Your assignment: Set down word for word each line from the start of the listing through the line that contains "over an explicit", both included.

The records:
>>>

(** * pdftool: the PDF split / merge engine of [src/server.js]

    The [/api/split] and [/api/merge] handlers are embedded as functions
    over an explicit downloads store (the files written by [fs.writeFile]
    and by the archive writer), threaded through a small state and error
    monad; a thrown exception is an [Err] that the handler's [catch] turns
    into a 500 response.  Pages are an opaque type; a loaded PDF is its
    list of pages. *)

From Stdlib Require Import ZArith QArith List String Ascii Bool Lia.
Import ListNotations.
Local Open Scope Z_scope.

(** ** JavaScript string primitives used by the range parser *)
Module Js.

(** ASCII white space of [String.prototype.trim] and [parseInt]:
    TAB, LF, VT, FF, CR and SPACE. *)
Definition is_space (c : ascii) : bool :=
  let n := nat_of_ascii c in
  orb (Nat.eqb n 32) (andb (Nat.leb 9 n) (Nat.leb n 13)).

Fixpoint drop_spaces (l : list ascii) : list ascii :=
  match l with
  | [] => []
  | c :: r => if is_space c then drop_spaces r else l
  end.

(** [s.trimStart()] *)
Definition trimStart (s : string) : string :=
  string_of_list_ascii (drop_spaces (list_ascii_of_string s)).

(** [s.trim()] *)
Definition trim (s : string) : string :=
  string_of_list_ascii
    (rev (drop_spaces (rev (drop_spaces (list_ascii_of_string s))))).

(** [s.includes(c)] for a one-character needle *)
Fixpoint includes (c : ascii) (s : string) : bool :=
  match s with
  | EmptyString => false
  | String d r => if Ascii.eqb c d then true else includes c r
  end.

(** [s.split(sep)] for a one-character separator: always at least one
    piece, an empty piece between two adjacent separators. *)
Fixpoint split (sep : ascii) (s : string) : list string :=
  match s with
  | EmptyString => [EmptyString]
  | String c r =>
      if Ascii.eqb c sep then EmptyString :: split sep r
      else match split sep r with
           | x :: xs => String c x :: xs
           | [] => [String c EmptyString]
           end
  end.
(** * Turtle's Adventure: per-tick entity simulation

    A shallow embedding of [turtle_adventure.py].  Every simulated object of
    the source becomes a record, every [update] method a function from the
    world before the tick to the world after it.

    Numbers.  The source computes with Python numbers (ints and floats, [/]
    being true division).  They are embedded as real numbers: [R] with exact
    arithmetic, [( _ ) ** 0.5] as [sqrt], [math.atan2] as [atan2] below.
    Rounding, overflow and signed zeros of the machine representation are
    outside this model.

    State.  A bound method stored in a field ([self.__state = self.moving_left])
    becomes a constructor of an enumeration, dispatched by [call]. *)

From Stdlib Require Import Reals Lra Lia Bool String List.
Import ListNotations.
Open Scope R_scope.

(** ** Comparisons as booleans *)

Definition Rlt_b (a b : R) : bool := if Rlt_dec a b then true else false.
Definition Rle_b (a b : R) : bool := if Rle_dec a b then true else false.
Definition Rneq_b (a b : R) : bool := if Req_dec_T a b then false else true.

(** ** Plane geometry *)

(** [math.atan2 y x]: the angle of the vector [(x, y)], in radians, in
    [(-PI, PI]]; [atan2 0 0 = 0]. *)
Definition atan2 (y x : R) : R :=
  if Rlt_dec 0 x then atan (y / x)
  else if Rlt_dec x 0 then
    (if Rle_dec 0 y then atan (y / x) + PI else atan (y / x) - PI)
  else if Rlt_dec 0 y then PI / 2
  else if Rlt_dec y 0 then - (PI / 2)
  else 0.

(** [(dx ** 2 + dy ** 2) ** 0.5] *)
Definition hypot (dx dy : R) : R := sqrt (dx ^ 2 + dy ^ 2).

(** ** RawTurtle

    The part of the standard library's turtle that [Player] drives: a position
    and a heading.  The heading is kept in radians; the library's conversion
    to degrees in [towards] is undone by the one in [forward], and its
    rounding of the angle is outside the model. *)
Module RawTurtle.

Record t : Type := mk { xcor : R; ycor : R; heading : R }.

Definition setx (val : R) (tu : t) : t := mk val (ycor tu) (heading tu).
Definition sety (val : R) (tu : t) : t := mk (xcor tu) val (heading tu).

Definition towards (tu : t) (x y : R) : R :=
  atan2 (y - ycor tu) (x - xcor tu).

Definition setheading (to_angle : R) (tu : t) : t :=
  mk (xcor tu) (ycor tu) to_angle.

Definition forward (distance : R) (tu : t) : t :=
  mk (xcor tu + distance * cos (heading tu))
     (ycor tu + distance * sin (heading tu))
     (heading tu).

Definition distance (tu : t) (x y : R) : R :=
  hypot (x - xcor tu) (y - ycor tu).

End RawTurtle.

(** ** Waypoint *)
Module Waypoint.

Record t : Type := mk { x : R; y : R; is_active : bool }.

Definition activate (x y : R) (w : t) : t := mk x y true.
Definition deactivate (w : t) : t := mk (x w) (y w) false.
Definition update (w : t) : t := w.

End Waypoint.

(** ** Home *)
Module Home.

Record t : Type := mk { x : R; y : R; size : R }.

Definition update (h : t) : t := h.

Definition contains (h : t) (px py : R) : bool :=
  let x1 := x h - size h / 2 in
  let x2 := x h + size h / 2 in
  let y1 := y h - size h / 2 in
  let y2 := y h + size h / 2 in
  (Rle_b x1 px && Rle_b px x2) && (Rle_b y1 py && Rle_b py y2).

End Home.

(** ** The game coordinator

    [TurtleAdventureGame] owns the waypoint, the home and the player, which
    every element reaches through [self.game]; [screen_width] and
    [screen_height] stand for [canvas.winfo_width()] and
    [canvas.winfo_height()].  [texts] are the banners drawn by
    [canvas.create_text], oldest first. *)
Module Player_state.
Lemma none_body st st1 :
  all_specs parse_one st = (st1, Ok []) ->
  parse_one_body parse_one None st = (st1, Raise got_none).
Proof.
  unfold parse_one_body, all_specs. intros H.
  apply bind_Ok in H as (s0 & c & H0 & H).
  unfold ask_ctx in H0. injection H0 as <- <-.
  cbn [all_specs_loop] in H.
  apply bind_Ok in H as (sA & r & HA & H).
  destruct r as [r|].
  - apply bind_Ok in H as (sD & ss & _ & H). discriminate H.
  - injection H as <-.
    apply next_spec_None in HA as [N ->].
    unfold bind at 1. rewrite (next_spec_end parse_one st N).
    unfold bind, ask_ctx. rewrite N. reflexivity.
Qed.

End SingleSpec.

(** X1.  [parse_one_or_raise(text)] returns a node exactly when
    [parse(text)] returns the list of that node alone, and both leave the
    same world and the same warnings; and when [parse(text)] returns the
    empty list, [parse_one_or_raise(text)] raises the ValueError "expected
    a single spec, but got none", in the same state. *)
Theorem X1_parse_single (C : Collaborators) (depth : nat) (text : string) (w : world) :
  (forall st' s,
      parse_one_or_raise depth text None w = (st', Ok s)
      <-> parse depth text w = (st', Ok [s]))
  /\ (forall st',
         parse depth text w = (st', Ok []) ->
         parse_one_or_raise depth text None w
         = (st', Raise (ValueError "expected a single spec, but got none"))).
Proof.
  unfold parse_one_or_raise, parse. cbn [parse_one_at]. unfold with_new_parser.
  destruct (TokenContext_init (parseable_tokens text)) as [c [u|x]].
  2:{ split; [intros st' s; split; discriminate|discriminate]. }
  set (st0 := mkState (mkParser text c []) (wld (no_parser w)) (emitted (no_parser w))).
  split.
  - intros st' s.
    pose proof (single_body (parse_one_at depth None) st0) as B.
    destruct (parse_one_body (parse_one_at depth None) None st0) as [s1 r1].
    destruct (all_specs (parse_one_at depth None) st0) as [s2 r2].
    split; intros H; injection H as <- ->.
    + pose proof (proj1 (B s1 s) eq_refl) as E. injection E as -> ->. reflexivity.
    + pose proof (proj2 (B s2 s) eq_refl) as E. injection E as -> ->. reflexivity.
  - intros st'.
    pose proof (none_body (parse_one_at depth None) st0) as B.
    destruct (all_specs (parse_one_at depth None) st0) as [s2 r2].
    intros H. injection H as <- ->.
    rewrite (B s2 eq_refl). reflexivity.
Qed.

<<<

Reply:
(** * pdftool: the PDF split / merge engine of [src/server.js]

    The [/api/split] and [/api/merge] handlers are embedded as functions
    over an explicit downloads store (the files written by [fs.writeFile]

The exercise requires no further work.